Today Obama’s adversaries, and politicians everywhere, have mastered the techniques of social media campaigning. Some predict that the 2012 campaign will be fought on the Web. See this article, “Why Obama Needs Social Media in 2012“; and on the same subject, “2012 Presidential Candidates ‘Friend’ Social Media“.

For background on social media in politics, see this from NPR: “Politics in the Social Media Age: How Tweet It Is” and “The Future of Social Media Politics“. Also see “To Those Still in Denial, the Importance of Social Media“.

For the view that the impact of social media is exaggerated, see “For Election News, Voters Still Turn to Old Media“. Also see in the Huffington Post: “Twitter and Politics Don’t Mix“. Social media can also present challenges, and sometimes mistakes are made. On the potential pitfalls, see “Social Media Sites Turn Out to Present One More Land Mine for Politicians“. See also “When Campaigns Manipulate Social Media“.

For articles on the pragmatic challenges of social media in politics, see “How Political Campaigns Are  Using Social Media for Real Results” and “How Political Campaigns Can Turn Social Media into Support and Votes“. For the U.S. examples of Obama, Newt Gingrich and Ron Paul, see “Three Politicians with Expertly Run Social Media Campaigns“. For a non-U.S. example, see this one from Switzerland: “From Zurich, a Brilliant Political Campaign on Facebook“. For social media in British politics, see this from the BBC, “Social Media in UK Politics” and this infographic giving stats on social media and British politics.

Finally, for an academic paper on the subject of social media and political debate, see “Getting Political on Social Network Sites: Exploring Online Political Discourse on Facebook“.

The Web has proved to be a powerful tool for mass mobilization and political protest — starting in Moldova and Iran in 2009, then spreading to other parts of the Middle East and North Africa during the Arab uprisings in the spring of 2011. The London riots later in 2011, as well as the “Occupy” movement in the United States and globally, also harnessed the power of social media.

Views about the role of social media in social mobilization and protest depends on particular situations.
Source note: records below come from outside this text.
(** [db.insert(aiOperationsTable).values(v).returning()] *)
Definition insert_ai_operations (now : Z) (v : NewAIOperation) : Handler AIOperation :=
  fun db =>
    let row :=
      mkAIOperation (ai_operations_id_seq db) (new_image_id v)
        (new_operation_type v) (new_status v) (new_prompt v) (new_mask_data v)
        (new_parameters v) (new_result_image_path v) (new_error_message v)
        (new_processing_time v) now now in
    (Returned row,
     mkDB (imagesTable db) (images_id_seq db)
       (aiOperationsTable db ++ [row]) (ai_operations_id_seq db + 1)
       (projectsTable db) (projects_id_seq db)).

(** [db.insert(projectsTable).values(v).returning()] *)
Definition insert_projects (now : Z) (v : NewProject) : Handler Project :=
  fun db =>
    let row :=
      mkProject (projects_id_seq db) (newp_name v) (newp_description v)
        (newp_original_image_id v) (newp_current_image_path v)
        (newp_operations_history v) (newp_is_public v) now now in
    (Returned row,
     mkDB (imagesTable db) (images_id_seq db)
       (aiOperationsTable db) (ai_operations_id_seq db)
       (projectsTable db ++ [row]) (projects_id_seq db + 1)).

(** ** Small pieces of the handlers *)

(** The template literal [`Image with id ${id} not found`]. *)
Definition image_not_found (id : Z) : string :=
  ("Image with id " ++ JsNumber.toString (JsNumber.of_Z id) ++ " not found")%string.

(** [parseFloat] on the text of a number. *)
Definition parseFloat (s : string) : option JsNumber.number := JsNumber.parse s.

(** [x ? parseFloat(x.toString()) : null]: the truthiness test sends [null]
    and [0] to [null]. *)
Definition coerce_processing_time (pt : option JsNumber.number)
  : option JsNumber.number :=
  match pt with
  | Some x => if JsNumber.is_zero x then None else parseFloat (JsNumber.toString x)
  | None => None
  end.

(** [x !== null ? parseFloat(String(x)) : null] *)
Definition coerce_processing_time_not_null (pt : option JsNumber.number)
  : option JsNumber.number :=
  match pt with
  | Some x => parseFloat (JsNumber.toString x)
  | None => None
  end.

(** [{ ...operation, processing_time: pt }] *)
Definition with_processing_time (operation : AIOperation)
    (pt : option JsNumber.number) : AIOperation :=
  mkAIOperation (op_id operation) (op_image_id operation)
    (op_operation_type operation) (op_status operation) (op_prompt operation)
    (op_mask_data operation) (op_parameters operation)
    (op_result_image_path operation) (op_error_message operation)
    pt (op_created_at operation) (op_updated_at operation).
While social media’s role in the Arab Spring was praised for bringing “liberation”, during the London riots it was blamed for provoking “anarchy”. There also has been much discussion and debate about the role of Facbook, Twitter, YouTube and other social networks in mobilization and protest.
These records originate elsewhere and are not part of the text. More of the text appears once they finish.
(** With enough fuel the clone of a tree without sharing exists, in any
    heap that still has the cells of the tree and with any memory that has
    none of them: the heap grows at its end, the clone owns the new cells,
    and the memory changes at the cells of the tree only. *)
Lemma structuredClone_with_owns (h : heap) :
  (forall v t ls, shape h v t ls ->
     exists n, forall fuel (m : gmap nat nat) h1,
       n <= fuel -> extends h h1 ->
       (forall l, l ∈ ls -> m !! l = None) -> NoDup ls ->
       exists (m' : gmap nat nat) ext v',
         structuredClone_with fuel m h1 v = Some (m', h1 ++ ext, v') /\
         owns (h1 ++ ext) (length h1) (length (h1 ++ ext)) v' t /\
         (forall l, l ∉ ls -> m' !! l = m !! l)) /\
  (forall vs ts ls, shape_list h vs ts ls ->
     exists n, forall fuel (m : gmap nat nat) h1,
       n <= fuel -> extends h h1 ->
       (forall l, l ∈ ls -> m !! l = None) -> NoDup ls ->
       exists (m' : gmap nat nat) ext vs',
         clone_list (structuredClone_with fuel) m h1 vs = Some (m', h1 ++ ext, vs') /\
         owns_list (h1 ++ ext) (length h1) (length (h1 ++ ext)) vs' ts /\
         (forall l, l ∉ ls -> m' !! l = m !! l)).
Proof.
  apply shape_mutind.
  - intros v t Hp. exists 0. intros fuel m h1 _ _ _ _. exists m, [], v.
    rewrite app_nil_r. split; [now apply structuredClone_with_prim with t|].
    split; [now constructor | reflexivity].
  - intros l vs ts ls Hl _ [n IH]. exists (S n).
    intros [|fuel] m h1 Hfuel Hext Hm Hnd; [lia|].
    apply NoDup_cons in Hnd as [Hl_ls Hnd].
    destruct (IH fuel (<[l := length h1]> m) (h1 ++ [CArr []]) ltac:(lia)
                (extends_app _ _ _ Hext)) as (m' & ext & vs' & Hc & Ho & Hmem);
      [|exact Hnd|].
    { intros l' Hl'. rewrite lookup_insert_ne by (intros ->; contradiction).
      apply Hm. now right. }
    exists m', (CArr vs' :: ext), (VRef (length h1)).
    split; [|split].
    + cbn [structuredClone_with].
      rewrite (Hm l ltac:(left)), (Hext _ _ Hl), Hc.
      now rewrite insert_new_cell.
    + apply owns_arr with vs'; [now apply list_lookup_middle|].
      now apply owns_list_new_cell with (CArr []).
    + intros l' Hl'. rewrite not_elem_of_cons in Hl'. destruct Hl' as [Hne Hl'].
      rewrite (Hmem l' Hl'). now apply lookup_insert_ne.
  - intros l kvs kts ls Hl Hk _ [n IH]. exists (S n).
    intros [|fuel] m h1 Hfuel Hext Hm Hnd; [lia|].
    apply NoDup_cons in Hnd as [Hl_ls Hnd].
    destruct (IH fuel (<[l := length h1]> m) (h1 ++ [CObj []]) ltac:(lia)
                (extends_app _ _ _ Hext)) as (m' & ext & vs' & Hc & Ho & Hmem);
      [|exact Hnd|].
    { intros l' Hl'. rewrite lookup_insert_ne by (intros ->; contradiction).
      apply Hm. now right. }
    exists m', (CObj (zip (map fst kvs) vs') :: ext), (VRef (length h1)).
    assert (Hlen : length (map fst kvs) = length vs').
    { apply owns_list_length in Ho. rewrite Ho, Hk, !length_map. reflexivity. }
    split; [|split].
    + cbn [structuredClone_with].
      rewrite (Hm l ltac:(left)), (Hext _ _ Hl), Hc.
      now rewrite insert_new_cell.
    + apply owns_obj with (zip (map fst kvs) vs').
      * now apply list_lookup_middle.
      * now rewrite map_fst_zip.
      * rewrite map_snd_zip by exact Hlen.
        now apply owns_list_new_cell with (CObj []).
    + intros l' Hl'. rewrite not_elem_of_cons in Hl'. destruct Hl' as [Hne Hl'].
      rewrite (Hmem l' Hl'). now apply lookup_insert_ne.
  - exists 0. intros fuel m h1 _ _ _ _. exists m, [], []. rewrite app_nil_r.
    split; [reflexivity|]. split; [constructor | reflexivity].
  - intros v t vs ts ls1 ls2 _ [n1 IH1] _ [n2 IH2]. exists (max n1 n2).
    intros fuel m h1 Hfuel Hext Hm Hnd.
    apply NoDup_app in Hnd as (Hnd1 & Hdisjoint & Hnd2).
    destruct (IH1 fuel m h1 ltac:(lia) Hext) as (m1 & e1 & v' & Hc1 & Ho1 & Hmem1);
      [|exact Hnd1|].
    { intros l Hl. apply Hm. rewrite elem_of_app. now left. }
    destruct (IH2 fuel m1 (h1 ++ e1) ltac:(lia) (extends_app _ _ _ Hext))
      as (m2 & e2 & vs' & Hc2 & Ho2 & Hmem2); [|exact Hnd2|].
    { intros l Hl. rewrite Hmem1.
      - apply Hm. rewrite elem_of_app. now right.
      - intros Hl1. exact (Hdisjoint l Hl1 Hl). }
    exists m2, (e1 ++ e2), (v' :: vs'). cbn [clone_list].
    rewrite Hc1, Hc2. rewrite app_assoc.
    split; [reflexivity|]. split.
    + apply owns_cons with (length (h1 ++ e1)); [|exact Ho2].
      now apply owns_app.
    + intros l Hl. rewrite elem_of_app in Hl.
      rewrite Hmem2 by tauto. apply Hmem1. tauto.
Qed.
For a general analysis of social media and power, see Clay Shirky‘s essay in Foreign Affair, “The Political Power of Social Media“. Note that this essay was published after the Iranian protest but before the Arab Spring of 2011. Malcolm Gladwell took a different view about the role of social media in this essay in The New Yorker, subtitled “The Revolution Will Not Be Tweeted“.

Also see  this article in Mashable on “10 Historical Events Affected By Social Media“. And this article in Mashable on “9 Social Media Uprisings that Sought to Chnange the World in 2011“.

See also this collection of articles published by NATO: “Social Media: Power to the People?” and this Wikipedia proposes a definition of “Internet activism” and provides links to other articles.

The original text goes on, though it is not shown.